The Authority is granted “all powers necessary or convenient to carry out the purposes of [the Act].” The Authority has the power of eminent domain, may issue tax-exempt bonds, is not subject to tax on real property, personal property, or motor fuel, and is not subject to federal or state income tax or state franchise tax. The commissioners of the Authority’s board may not be compensated for their services. The Authority is also subject to open meetings laws and public records laws.

The defendants asked the court to take judicial notice of the Authority’s governing statute and articles of incorporation, the Authority’s registration in the Secretary of State’s website, as well as several statutes, administrative rulings, and an IRS private letter ruling.

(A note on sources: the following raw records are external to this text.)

(** The jobs that a step of the queue starts: they emit their jobStart
    events and become suspended bodies holding a slot; nothing else of
    the instance changes but the queue and [activeUploads]. *)
Record starts (js : list Job) (st st' : State) : Prop := Starts {
  starts_emitted : emitted st' = emitted st ++ List.map startEvent js;
  starts_bodies : bodies st' = bodies st ++ js;
  starts_slots : slots st' = slots st ++ List.map jobId js;
  starts_timers : timers st' = timers st;
  starts_stats : stats st' = stats st;
  starts_listeners : listeners st' = listeners st
}.

(** The reset time of the headers in milliseconds, when it is a time
    value. *)
Definition usableReset (h : Headers) : option Z :=
  match resetTimeOf h with
  | JsNum.Num t => if (Z.abs t <=? 8640000000000000)%Z then Some t else None
  | JsNum.NaN => None
  end.



(** The job to which a slot that is given back goes: the first queued
    job, unless the queue is paused or the slot is beyond the
    concurrency. *)
Definition nextUp (q : PQueue.t Job) : list Job :=
  match PQueue.queue q with
  | x :: _ =>
      if negb (PQueue.isPaused q)
         && (Nat.pred (PQueue.pendingCount q) <? PQueue.concurrency q)%nat
      then [PQueue.run x]
      else []
  | [] => []
  end.

(** The options of the queue that concern the timeout. *)
Definition options (st : State) : Z * bool :=
  (PQueue.timeout (queue st), PQueue.throwOnTimeout (queue st)).
(** C2 as stated fails: in [w_other_license] the run succeeds, account A
    was registered with the license LIC-ORIG, and the line printed is
    LIC-OTHER, the license of the final account info. *)
Lemma C2_counterexample :
  ~ (fst (run w_other_license) = Ok tt ->
     forall rq reg original final,
       step 0 (trace (snd (run w_other_license))) = Some (rq, ApiResp reg) ->
       registration_license reg = Some original ->
       stdout (trace (snd (run w_other_license))) = [[Fmt final]] ->
       final = original).
Proof.
  intros H.
  specialize (H eq_refl (mk_request POST [Lit "/reg"] [] None)
                (with_json 200 reg_A)
                (str "LIC-ORIG") (str "LIC-OTHER") eq_refl eq_refl eq_refl).
  vm_compute in H. discriminate.
Qed.

(** ** Seed selection *)

Lemma seeded_tail bk ev tr : seeded bk (ev :: tr) -> seeded bk tr.
Proof. destruct ev; cbn [seeded]; try tauto. Qed.

Lemma seeded_app bk a b : seeded bk a -> seeded bk b -> seeded bk (a ++ b).
Proof.
  intros Ha Hb. induction a as [| ev a IH]; [exact Hb|].
  pose proof (IH (@seeded_tail _ _ _ Ha)) as Hab.
  destruct ev; cbn [app seeded] in *; try exact Hab.
  destruct Ha as (Hp & (k & Hk & Hnext) & _).
  split; [exact Hp|]. split; [|exact Hab].
  exists k. split; [exact Hk|].
  destruct a as [| ev a]; [contradiction|]. exact Hnext.
Qed.

(** What [seeded] says of a draw, wherever it stands in the trace. *)
Lemma seeded_at bk pre : forall tr pool i post,
  seeded bk tr ->
  tr = pre ++ EvChoice pool i :: post ->
  pool = bk
  /\ exists k rq o post',
       nth_error bk i = Some k
       /\ post = EvRequest rq o :: post'
       /\ rq_method rq = PUT
       /\ rq_json rq = license_body (PStr k).
Proof.
  induction pre as [| ev pre IH]; intros tr pool i post Hs ->.
  - cbn [app seeded] in Hs. destruct Hs as (Hp & (k & Hk & Hnext) & _).
    split; [exact Hp|].
    destruct post as [| [] post']; try contradiction.
    destruct Hnext as (Hm & Hj). exists k, rq, o, post'. auto.
  - apply seeded_tail in Hs. eapply IH; [exact Hs | reflexivity].
Qed.

Lemma random_choice_total pool w s :
  pool <> [] ->
  exists k,
    random_choice pool w s
    = (Ok k, log (EvChoice pool (rng w (n_rng s) mod List.length pool)) (tick_rng s))
    /\ nth_error pool (rng w (n_rng s) mod List.length pool) = Some k.
Proof.
  intros Hne. unfold random_choice.
  destruct (Nat.eqb (List.length pool) 0) eqn:Hlen.
  - apply Nat.eqb_eq in Hlen. destruct pool; [contradiction | discriminate].
  - cbv zeta. apply Nat.eqb_neq in Hlen.
    destruct (nth_error pool (rng w (n_rng s) mod List.length pool)) as [k |] eqn:E.
    + exists k. auto.
    + apply nth_error_None in E.
      pose proof (Nat.mod_upper_bound (rng w (n_rng s)) _ Hlen). lia.
Qed.

Lemma attempt_seeded bk w s r s' :
  attempt bk w s = (r, s') ->
  exists evs, trace s' = trace s ++ evs /\ seeded bk evs.
Proof.
  intros H. unfold_M H.
  repeat (destr_in H; cbv beta iota in H); inj_pair H;
    norm_trace; (eexists; split; [reflexivity|]);
    cbn [seeded]; try exact I.
  all: try (split; [reflexivity|]; split; [|exact I];
            eexists; split; [eassumption|]; split; reflexivity).
  all: exfalso;
    match goal with
    | Hn : nth_error _ _ = None, Hl : Nat.eqb _ 0 = false |- _ =>
        cbn [n_rng n_api log tick_api tick_rng] in Hn;
        apply nth_error_None in Hn; apply Nat.eqb_neq in Hl;
        pose proof (Nat.mod_upper_bound (rng w (n_rng s)) _ Hl); lia
    end.
Qed.
(** X14.  The file a run leaves at [args.json] decides the verdict of
    the next run.  After a flat output, comparing it with the same
    mapping, its entries in any order, gives "unchanged"; after a detailed
    output the file is never equal to a flat mapping, and every comparison
    gives "changed".  So a second run of [main] on the same inputs exits
    with 0 after a flat output and with 1 after a detailed one. *)
Theorem rerun_verdict args w generated_at :
  exists r, main args w = Some r
    /\ (forall flat,
          run_written r = Some (FlatFiles flat) ->
          forall flat',
            Permutation flat flat' ->
            map_changed (Loaded (file_after generated_at (FlatFiles flat))) flat'
            = false)
    /\ (forall rows,
          run_written r = Some (DetailedFiles rows) ->
          forall flat',
            map_changed (Loaded (file_after generated_at (DetailedFiles rows)))
                        flat'
            = true)
    /\ (forall out,
          run_written r = Some out ->
          exists r',
            main args (with_previous w (Loaded (file_after generated_at out)))
            = Some r'
            /\ exit_status (run_exit r')
               = if detailed args then EXIT_CHANGED else EXIT_UNCHANGED).
Proof.
  destruct (universe args w) as [|v vs] eqn:U.
  - eexists. split; [now apply main_empty|]. simpl.
    repeat split; discriminate.
  - assert (N : universe args w <> []) by (rewrite U; discriminate).
    destruct (main_nonempty args w N) as (results & F & E).
    eexists. split; [exact E|]. cbn [run_written].
    refine (conj _ (conj _ _)).
    + intros flat Wr flat' P. cbn [file_after].
      apply flat_unchanged_permutation; [|exact P].
      destruct (detailed args); [discriminate Wr|]. injection Wr as <-.
      apply flat_fold_wf. constructor.
    + intros rows _ flat'. cbn [file_after]. apply detailed_changed.
    + intros out [= <-].
      set (w' := with_previous w
                   (Loaded (file_after generated_at
                              (if detailed args
                               then DetailedFiles (output_rows args results)
                               else FlatFiles
                                      (_results_to_flat
                                         (output_rows args results)))))).
      assert (N' : universe args w' <> []) by exact N.
      destruct (main_nonempty args w' N') as (results' & F' & E').
      assert (R : results' = results).
      { refine (Forall2_functional _ _ _ _ _ F' F).
        intros x y y' H H'. simpl in H, H'. congruence. }
      subst results'. eexists. split; [exact E'|].
      cbn [run_exit exit_status].
      unfold w'. cbn [with_previous previous].
      destruct (detailed args); cbn [file_after].
      * now rewrite detailed_changed.
      * rewrite flat_unchanged; [reflexivity|].
        apply flat_fold_wf. constructor.
Qed.

Lemma rerun_verdict_witness :
  map_changed (Loaded (file_after "" (FlatFiles [("9.0", "11.0")])))
              [("9.0", "11.0")] = false
  /\ exists r', main default_arguments
                 (with_previous
                    {| xcodes_cli := ["9.0"];
                       fetched := [("apple_support", [("9", "11.0")])];
                       version_urls := []; previous := NoFile |}
                    (Loaded (file_after "" (FlatFiles [("9.0", "11.0")]))))
               = Some r'
       /\ exit_status (run_exit r') = EXIT_UNCHANGED.
Proof.
  destruct (rerun_verdict default_arguments
              {| xcodes_cli := ["9.0"];
                 fetched := [("apple_support", [("9", "11.0")])];
                 version_urls := []; previous := NoFile |} "")
    as (r & E & Hflat & _ & H).
  injection E as <-.
  split.
  - exact (Hflat [("9.0", "11.0")] eq_refl [("9.0", "11.0")]
             (Permutation_refl _)).
  - destruct (H (FlatFiles [("9.0", "11.0")]) eq_refl) as (r' & E' & X).
    exists r'. split; [exact E' | exact X].
Defined.

(** *** Versions without data, and the conflicts-only output *)

Lemma flat_keys results k :
  In k (keys (_results_to_flat results))
  <-> exists r, In r results /\ xcode r = k /\ usable r = true.
Proof.
  unfold _results_to_flat. rewrite flat_fold_keys. simpl. split.
  - intros [[]|(r & I & E & U)]. apply sorted_by_In in I. now exists r.
  - intros (r & I & E & U). right. exists r.
    repeat split; auto. now apply sorted_by_In.
Qed.

Lemma output_rows_In args results r :
  In r (output_rows args results) ->
  In r results
  /\ (conflicts_only args = true ->
      status r = conflict \/ status r = not_found).
Proof.
  unfold output_rows. destruct (conflicts_only args).
  - intros H. apply filter_In in H. destruct H as [I S]. split; [assumption|].
    intros _. destruct (status r); simpl in S; auto; discriminate.
  - intros H. split; [assumption | discriminate].
Qed.

Lemma main_records_distinct args w results :
  Forall2 (fun ver r =>
             cross_reference (version_urls w) ver (engine_sources w) = Some r)
          (sorted_by_reverse ver_key (universe args w)) results ->
  NoDup (map xcode results).
Proof.
  intros F.
  rewrite (Forall2_map_back _ xcode _ _ F)
    by (intros x y H; now apply cross_reference_xcode in H).
  apply (Permutation_NoDup
           (Permutation_sym (sorted_by_reverse_permutation ver_key _))).
  apply all_versions_spec.
Qed.

(** X15.  A version that the tool lists, but for which no source has an
    entry, directly or under its major.minor form, still gets its record:
    [not_found], without an SDK; and the flat output has no entry for
    it. *)
Theorem enumeration_only_version args w v :
  skip_xcodes args = false -> In v (xcodes_cli w) ->
  (forall s d, In (s, d) (engine_sources w) -> lookup_source d v = None) ->
  exists r rec,
    main args w = Some r
    /\ In rec (run_records r) /\ xcode rec = v
    /\ status rec = not_found /\ ios_sdk rec = None
    /\ forall flat, run_written r = Some (FlatFiles flat) -> get flat v = None.
Proof.
  intros S I L.
  assert (Iu : In v (universe args w)).
  { unfold universe. apply all_versions_spec. left. now rewrite S. }
  assert (N : universe args w <> []) by (intros E; rewrite E in Iu; destruct Iu).
  destruct (main_nonempty args w N) as (results & F & E).
  assert (Is : In v (sorted_by_reverse ver_key (universe args w))).
  { apply (Permutation_in _ (Permutation_sym
                               (sorted_by_reverse_permutation ver_key _))).
    exact Iu. }
  destruct (Forall2_In_l _ _ _ _ F Is) as (rec & Irec & C).
  destruct (cross_reference_sdk_status _ _ _ _ C) as [SS FS].
  assert (St : status rec = not_found) by (apply FS, found_values_empty, L).
  assert (Sdk : ios_sdk rec = None) by now apply SS.
  assert (X : xcode rec = v) by now apply cross_reference_xcode in C.
  exists {| run_exit :=
              ExitInt (if map_changed (previous w)
                            (_results_to_flat (output_rows args results))
                       then 1%Z else 0%Z);
            run_records := results;
            run_written :=
              Some (if detailed args
                    then DetailedFiles (output_rows args results)
                    else FlatFiles (_results_to_flat (output_rows args results))) |},
         rec.
  split; [exact E|]. simpl. repeat split; auto.
  intros flat W. destruct (detailed args); [discriminate|]. injection W as <-.
  destruct (get _ v) as [x|] eqn:G; [|reflexivity]. exfalso.
  apply get_Some_key, flat_keys in G. destruct G as (r' & I' & X' & U').
  apply output_rows_In in I'. destruct I' as [I' _].
  assert (r' = rec).
  { apply (NoDup_map_injective xcode results); auto.
    - now apply (main_records_distinct args w).
    - congruence. }
  subst r'. unfold usable in U'. rewrite Sdk in U'. discriminate.
Qed.

Lemma enumeration_only_version_witness :
  exists r rec,
    main default_arguments
         {| xcodes_cli := ["9.0"]; fetched := []; version_urls := [];
            previous := NoFile |} = Some r
    /\ In rec (run_records r) /\ xcode rec = "9.0" /\ status rec = not_found.
Proof.
  destruct (enumeration_only_version default_arguments
              {| xcodes_cli := ["9.0"]; fetched := []; version_urls := [];
                 previous := NoFile |} "9.0" eq_refl (or_introl eq_refl))
    as (r & rec & E & I & X & S & _).
  - intros s d H. simpl in H.
    repeat (destruct H as [[= <- <-]|H]; [reflexivity|]). destruct H.
  - exists r, rec. auto.
Defined.

(** X16.  With [--conflicts-only] and the flat output, the mapping
    written holds exactly the versions in conflict (with a non-empty
    resolved SDK): no [consensus] or [single_source] version is in it. *)
Theorem conflicts_only_flat args w :
  conflicts_only args = true ->
  exists r, main args w = Some r
    /\ forall flat,
         run_written r = Some (FlatFiles flat) ->
         forall k,
           In k (keys flat)
           <-> exists rec sdk,
                 In rec (run_records r) /\ xcode rec = k
                 /\ status rec = conflict
                 /\ ios_sdk rec = Some sdk /\ sdk <> "".
Proof.
  intros CO.
  destruct (universe args w) as [|v vs] eqn:U.
  - eexists. split; [now apply main_empty|]. simpl. discriminate.
  - assert (N : universe args w <> []) by (rewrite U; discriminate).
    destruct (main_nonempty args w N) as (results & F & E).
    eexists. split; [exact E|]. simpl. intros flat W.
    destruct (detailed args); [discriminate|]. injection W as <-.
    intros k. rewrite flat_keys. split.
    + intros (rec & I & X & Us). apply output_rows_In in I.
      destruct I as [I S]. specialize (S CO).
      destruct (Forall2_In_r _ _ _ _ F I) as (ver & _ & C).
      destruct (cross_reference_sdk_status _ _ _ _ C) as [SS _].
      unfold usable in Us. destruct (ios_sdk rec) as [sdk|] eqn:Sdk; [|discriminate].
      exists rec, sdk. repeat split; auto.
      * destruct S as [S|S]; [assumption|]. apply SS in S. discriminate.
      * now apply truthy_spec.
    + intros (rec & sdk & I & X & S & Sdk & Ne).
      exists rec. repeat split; auto.
      * unfold output_rows. rewrite CO. apply filter_In. split; [assumption|].
        now rewrite S.
      * unfold usable. rewrite Sdk. now apply truthy_spec.
Qed.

Schroeder noted that, according to ERISA, a governmental plan is a “plan established or maintained for its employees by the Government of the United States, by the government of any State or political subdivision thereof, or by any agency or instrumentality of the foregoing.” The parties in the suit agreed that if the Authority’s plans are governmental plans, then the plans are not subject to ERISA coverage and the plaintiffs’ claims fail as a matter of law.

According to Schroeder, while the 4th U.S. Circuit Court of Appeals has not established a test for determining whether an entity is a governmental plan, to determine whether an entity is a “political subdivision” under federal law, courts routinely apply the test from NLRB v. Natural Gas Utility District of Hawkins County. This test provides that “political subdivisions” are “entities that are either created directly by the state, so as to constitute departments or administrative arms of the government, or administered by individuals who are responsible to public officials or to the general electorate.”

Schroeder said the Authority satisfies the first prong of the Hawkins test because it was created by the state of North Carolina through a delegation of its authority pursuant to the HAA. The plaintiffs argue that the Supreme Court in Hawkins cited the 4th Circuit’s decision in NLRB v. Randolph Electric Membership Corporation for the principle that a court looks to “the actual operations and characteristics of [entities] in deciding whether [they are] political subdivisions.” However, Schroeder pointed out that both the Supreme Court in Hawkins and the 4th Circuit in Randolph Electric considered the state statutes under which the entities were organized to ascertain the entities’ characteristics.

“Because Defendants have provided ample persuasive case law holding that creation by a local entity pursuant to a state enabling statute is sufficient to satisfy the first prong of the Hawkins test, and Plaintiffs have neither distinguished these cases from the present case nor provided persuasive contrary authority, the court finds that the first prong of the test is satisfied,” Schroeder wrote in his opinion.

Schroeder said that because the Hawkins test is disjunctive, satisfying either prong is sufficient for an entity to attain “political subdivision” status and thereby categorize its retirement benefits plans as “governmental plans” exempt from ERISA coverage. However, he explained why he was also persuaded that the Authority meets the second prong of the test.

“Courts have held that the second Hawkins prong—that the entity is administered by individuals who are responsible to public officials or to the general electorate—is met when public officials appoint and may remove the entity’s governing members. The complaint alleges that the Authority’s commissioners do not include state officials and that the commissioners are not appointed or removed by state officials. But there is no requirement that the entity consist of state officials or individuals who are appointed by state officials, so long as local government officials have appointment and removal power,” Schroeder stated.

Among other things, he also rejected the plaintiffs’ argument suggesting that the county chairman’s removal power is insufficient because it is limited to removal only for inefficiency, neglect of duty, or misconduct, as the removal power in Hawkins itself was limited to removal only for misfeasance or nonfeasance.